Stock market news live updates: Stocks rocked by inflation fears, Dow, Nasdaq, S&P tank by over 2%

Fears of rising inflation hammered Wall Street on Wednesday, with grim consumer price data sparking a sell-off in blue chip and technology shares, while amplifying new concerns about the rebound from COVID-19.

A brutal drop that began early in the week congealed into a third consecutive day of losses. The Dow Jones Industrial Index, S&P 500 Index and Nasdaq all plummeted, closing more than 2% lower on the day. Tech stocks suffering their worst day since March 18, according to Yahoo Finance data, while the Dow had its worst showing since late January.

With a weekend cyber-attack sharply driving up the cost of gas nationwide — while sparking shortages — investors are growing increasingly restive that price pressures may be rousing themselves from an extended slumber. Mounting signs of supply shortages in the face of surging demand threatening to spur a rapid rise in prices.

Those fears crystallized early Wednesday, after the government reported that headline consumer prices surged by a faster than expected 4.2% last month. Excluding food and energy, prices jumped 0.9 percent in April (SA) and are up 3.0 percent over the year.

The jitters have surfaced as the U.S. economic recovery — hammered by the COVID-19 pandemic — appears to be quickening. A report from the Labor Department on Tuesday showed job openings reached a record high in March, and a separate survey showed a record proportion of small business owners reported job postings that could not be filled last month.

“It’s not a matter of whether inflation is going to be firming over the next couple of months … it will,” Garrett Melson, a portfolio strategist at Natixis Investment Manager Solutions, told Yahoo Finance on Wednesday.

“The bigger story is whether we’re seeing a persistent and structural shift higher in prices,” he added.

A system-wide disruption following a cyberattack on a key energy pipeline operator has sent gasoline prices higher, accelerating an already upward-moving trend in energy prices as demand for travel and fuel resurges coming out of the COVID-19 pandemic.

The tableau of faster growth and soaring prices complicates the Federal Reserve’s policy of allowing the economy to run hot — and Wall Street’s willingness to take the central bank at its word.

“Regardless of what happens with inflation over the next few months, I believe the Federal Reserve is more focused on the employment part of its dual mandate and will remain accommodative for as long as it takes to ensure the economy returns to full employment,” said Nancy Davis, founder and portfolio manager at Quadratic Capital Management, with roughly $3 billion in assets.

The Fed “has a dual mandate of price stability and maximum employment and I believe the Fed is ready to sacrifice the former to save the latter,” Davis added.

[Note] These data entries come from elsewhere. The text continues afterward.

(* ===== verification/Effects.v ===== *)
(** * Stateful code with outputs

    Handlers of ConnMan mutate one structure and call out: packets are sent,
    callbacks are called, properties are announced.  [prog S O A] is the type
    of such a handler over the state [S]: it returns a value of [A], the new
    state and the outputs, in order.  [stdpp]'s notation for monads is used to
    sequence them. *)

From S2P Require Import Prelude.

Definition prog (S O A : Type) : Type := S -> A * S * list O.

#[export] Instance prog_ret {S O} : MRet (prog S O) := fun A a s => (a, s, []).

#[export] Instance prog_bind {S O} : MBind (prog S O) := fun A B k m s =>
  let '(a, s1, o1) := m s in
  let '(b, s2, o2) := k a s1 in
  (b, s2, o1 ++ o2).

Definition get {S O A} (f : S -> A) : prog S O A := fun s => (f s, s, []).
Definition modify {S O} (f : S -> S) : prog S O unit := fun s => (tt, f s, []).
Definition emit {S O} (o : O) : prog S O unit := fun s => (tt, s, [o]).
Definition skip {S O} : prog S O unit := mret tt.

(** [if (c) p] *)
Definition when {S O} (c : bool) (p : prog S O unit) : prog S O unit :=
  if c then p else skip.

Definition result_of {S O A} (p : prog S O A) (s : S) : A := (p s).1.1.
Definition state_of {S O A} (p : prog S O A) (s : S) : S := (p s).1.2.
Definition outputs_of {S O A} (p : prog S O A) (s : S) : list O := (p s).2.

(** Running a list of handlers one after the other. *)
Fixpoint run_all {S O} (ps : list (prog S O unit)) : prog S O unit :=
  match ps with
  | [] => skip
  | p :: ps => p ;; run_all ps
  end.

Section bind.
Context {S O A B : Type} (m : prog S O A) (k : A -> prog S O B) (s : S).

Lemma state_of_bind : state_of (m ≫= k) s = state_of (k (result_of m s)) (state_of m s).
Proof.
  unfold result_of, state_of, mbind, prog_bind.
  destruct (m s) as [[a s1] o1]; simpl. by destruct (k a s1) as [[b s2] o2].
Qed.

Lemma outputs_of_bind :
  outputs_of (m ≫= k) s = outputs_of m s ++ outputs_of (k (result_of m s)) (state_of m s).
Proof.
  unfold result_of, state_of, outputs_of, mbind, prog_bind.
  destruct (m s) as [[a s1] o1]; simpl. by destruct (k a s1) as [[b s2] o2].
Qed.
End bind.

(** ** Handlers that may fail to return

    [None] is a handler that does not come back or that leaves the memory it
    owns: the memory-safety and termination arguments of a component are the
    theorems that its handlers are not [None]. *)

Definition pprog (S O A : Type) : Type := S -> option (A * S * list O).

#[export] Instance pprog_ret {S O} : MRet (pprog S O) := fun A a s => Some (a, s, []).

#[export] Instance pprog_bind {S O} : MBind (pprog S O) := fun A B k m s =>
  match m s with
  | None => None
  | Some (a, s1, o1) =>
      match k a s1 with
      | None => None
      | Some (b, s2, o2) => Some (b, s2, o1 ++ o2)
      end
  end.

Definition pget {S O A} (f : S -> A) : pprog S O A := fun s => Some (f s, s, []).
Definition pmodify {S O} (f : S -> S) : pprog S O unit := fun s => Some (tt, f s, []).
Definition pemit {S O} (o : O) : pprog S O unit := fun s => Some (tt, s, [o]).
Definition pskip {S O} : pprog S O unit := mret tt.

(** A pure computation that may fail to return. *)
Definition plift {S O A} (r : option A) : pprog S O A := fun s =>
  match r with
  | None => None
  | Some a => Some (a, s, [])
  end.

(** A handler that always returns, as one that may not. *)
Definition ptotal {S O A} (p : prog S O A) : pprog S O A := fun s => Some (p s).

Lemma pbind_inv {S O A B} (m : pprog S O A) (k : A -> pprog S O B) s b s2 o :
  (m ≫= k) s = Some (b, s2, o) ->
  exists a s1 o1 o2, m s = Some (a, s1, o1) /\ k a s1 = Some (b, s2, o2) /\ o = o1 ++ o2.
Proof.
  unfold mbind, pprog_bind. destruct (m s) as [[[a s1] o1]|]; [|done].
  destruct (k a s1) as [[[b' s2'] o2]|] eqn:E; [|done]. intros. simplify_eq.
  by exists a, s1, o1, o2.
Qed.

Lemma bind_run {S O A B} (m : pprog S O A) (k : A -> pprog S O B) c a c1 o1 b c2 o2 :
  m c = Some (a, c1, o1) -> k a c1 = Some (b, c2, o2) -> (m ≫= k) c = Some (b, c2, o1 ++ o2).
Proof. intros E1 E2. unfold mbind, pprog_bind. by rewrite E1, E2. Qed.

(** A step without outputs. *)
Lemma bind_next {S O A B} (m : pprog S O A) (k : A -> pprog S O B) c a c1 r :
  m c = Some (a, c1, []) -> k a c1 = r -> (m ≫= k) c = r.
Proof. intros E <-. unfold mbind, pprog_bind. rewrite E. by destruct (k a c1) as [[[? ?] ?]|]. Qed.

(** ** Specifications of handlers

    [sat m P Q]: from a state with [P] the handler, if it returns, leaves a
    state with [Q]. *)

Definition sat {S O A} (m : pprog S O A) (P : S -> Prop) (Q : A -> S -> Prop) : Prop :=
  forall s a s' o, P s -> m s = Some (a, s', o) -> Q a s'.

Section sat.
Context {S O : Type}.
Implicit Types P R : S -> Prop.

Lemma sat_ret {A} (a : A) P : sat (O := O) (mret a) P (fun b s => P s /\ b = a).
Proof. intros s b s' o HP [= <- <- _]. done. Qed.

Lemma sat_skip P : sat (O := O) pskip P (fun _ => P).
Proof. intros s b s' o HP [= <- <-]. done. Qed.

Lemma sat_bind {A B} (m : pprog S O A) (k : A -> pprog S O B) P (R : A -> S -> Prop) Q :
  sat m P R -> (forall a, sat (k a) (R a) Q) -> sat (m ≫= k) P Q.
Proof.
  intros Hm Hk s b s' o HP E. apply pbind_inv in E as (a & s1 & o1 & o2 & E1 & E2 & _).
  apply (Hk a s1 b s' o2); [|done]. by apply (Hm s a s1 o1).
Qed.

Lemma sat_get {A B} (f : S -> A) (k : A -> pprog S O B) P Q :
  (forall a, sat (k a) (fun s => P s /\ f s = a) Q) -> sat (pget f ≫= k) P Q.
Proof. intros Hk. apply (sat_bind _ _ _ (fun a s => P s /\ f s = a)); [|done]. by intros s a s' o HP [= <- <- _]. Qed.

Lemma sat_modify (f : S -> S) P R : (forall s, P s -> R (f s)) -> sat (O := O) (pmodify f) P (fun _ => R).
Proof. intros Hf s b s' o HP [= <- <-]. by apply Hf. Qed.

Lemma sat_emit (x : O) P : sat (pemit x) P (fun _ => P).
Proof. intros s b s' o HP [= <- <-]. done. Qed.

Lemma sat_lift {A} (r : option A) P : sat (O := O) (plift r) P (fun a s => P s /\ r = Some a).
Proof. intros s b s' o HP E. unfold plift in E. destruct r; simplify_eq. done. Qed.

Lemma sat_conseq {A} (m : pprog S O A) P P' (Q Q' : A -> S -> Prop) :
  sat m P' Q' -> (forall s, P s -> P' s) -> (forall a s, Q' a s -> Q a s) -> sat m P Q.
Proof. intros Hm HP HQ s a s' o H E. apply HQ, (Hm s a s' o); auto. Qed.

Lemma sat_post {A} (m : pprog S O A) P (Q Q' : A -> S -> Prop) :
  sat m P Q' -> (forall a s, Q' a s -> Q a s) -> sat m P Q.
Proof. intros Hm HQ s a s' o H E. apply HQ, (Hm s a s' o); auto. Qed.

Lemma sat_pre {A} (m : pprog S O A) P P' Q :
  sat m P' Q -> (forall s, P s -> P' s) -> sat m P Q.
Proof. intros Hm HP s a s' o H E. apply (Hm s a s' o); auto. Qed.

Lemma sat_pure {A} (m : pprog S O A) P (X : Prop) Q :
  (X -> sat m P Q) -> sat m (fun s => P s /\ X) Q.
Proof. intros Hm s a s' o [HP HX] E. by apply (Hm HX s a s' o). Qed.
End sat.

(** [returns m s Q]: from [s] the handler returns, with a value, a state and outputs for which [Q] holds. *)

Definition returns {S O A} (m : pprog S O A) (s : S) (Q : A -> S -> list O -> Prop) : Prop :=
  exists a s' o, m s = Some (a, s', o) /\ Q a s' o.

Section returns.
Context {S O : Type}.

Lemma returns_ret {A} (a : A) (s : S) (Q : A -> S -> list O -> Prop) : Q a s [] -> returns (mret a) s Q.
Proof. intros HQ. by exists a, s, []. Qed.

Lemma returns_skip (s : S) (Q : unit -> S -> list O -> Prop) : Q tt s [] -> returns pskip s Q.
Proof. apply returns_ret. Qed.

Lemma returns_bind {A B} (m : pprog S O A) (k : A -> pprog S O B) s R Q : returns m s R ->
  (forall a s1 o1, R a s1 o1 -> returns (k a) s1 (fun b s2 o2 => Q b s2 (o1 ++ o2))) -> returns (m ≫= k) s Q.
Proof.
  intros (a & s1 & o1 & E1 & HR) Hk. destruct (Hk a s1 o1 HR) as (b & s2 & o2 & E2 & HQ).
  exists b, s2, (o1 ++ o2). split; [by apply (bind_run _ _ _ a s1)|done].
Qed.

(** A step that is known. *)
Lemma returns_step {A B} (m : pprog S O A) (k : A -> pprog S O B) s a s1 Q :
  m s = Some (a, s1, []) -> returns (k a) s1 Q -> returns (m ≫= k) s Q.
Proof. intros E1 (b & s2 & o2 & E2 & HQ). exists b, s2, o2. split; [by apply (bind_next _ _ _ a s1)|done]. Qed.

Lemma returns_run {A B} (m : pprog S O A) (k : A -> pprog S O B) s a s1 o1 Q :
  m s = Some (a, s1, o1) -> returns (k a) s1 (fun b s2 o2 => Q b s2 (o1 ++ o2)) -> returns (m ≫= k) s Q.
Proof. intros E1 (b & s2 & o2 & E2 & HQ). exists b, s2, (o1 ++ o2). split; [by apply (bind_run _ _ _ a s1)|done]. Qed.

Lemma returns_emit {B} (x : O) (k : unit -> pprog S O B) s Q :
  returns (k tt) s (fun b s' o => Q b s' (x :: o)) -> returns (pemit x ≫= k) s Q.
Proof. intros (b & s' & o & E & HQ). exists b, s', (x :: o). split; [|done]. by apply (bind_run (pemit x) k s tt s [x]). Qed.

Lemma returns_conseq {A} (m : pprog S O A) s (R Q : A -> S -> list O -> Prop) :
  returns m s R -> (forall a s' o, R a s' o -> Q a s' o) -> returns m s Q.
Proof. intros (a & s' & o & E & HR) HQ. exists a, s', o. auto. Qed.

End returns.

(** Evaluate a handler whose tests have been decided. *)
Ltac run_prog :=
  cbv [mbind mret prog_bind prog_ret get modify emit skip when
       result_of state_of outputs_of] in *; cbn [fst snd app] in *.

Investors have in turn also been pondering when the Fed might step in and adjust its highly accommodative monetary policies to stave off rising inflation. Many policymakers, however, have remained of the view that the central bank needs to keep rates low and sustain asset purchases at their current, aggressive rate to support the economy, which is still emerging from a worldwide health crisis.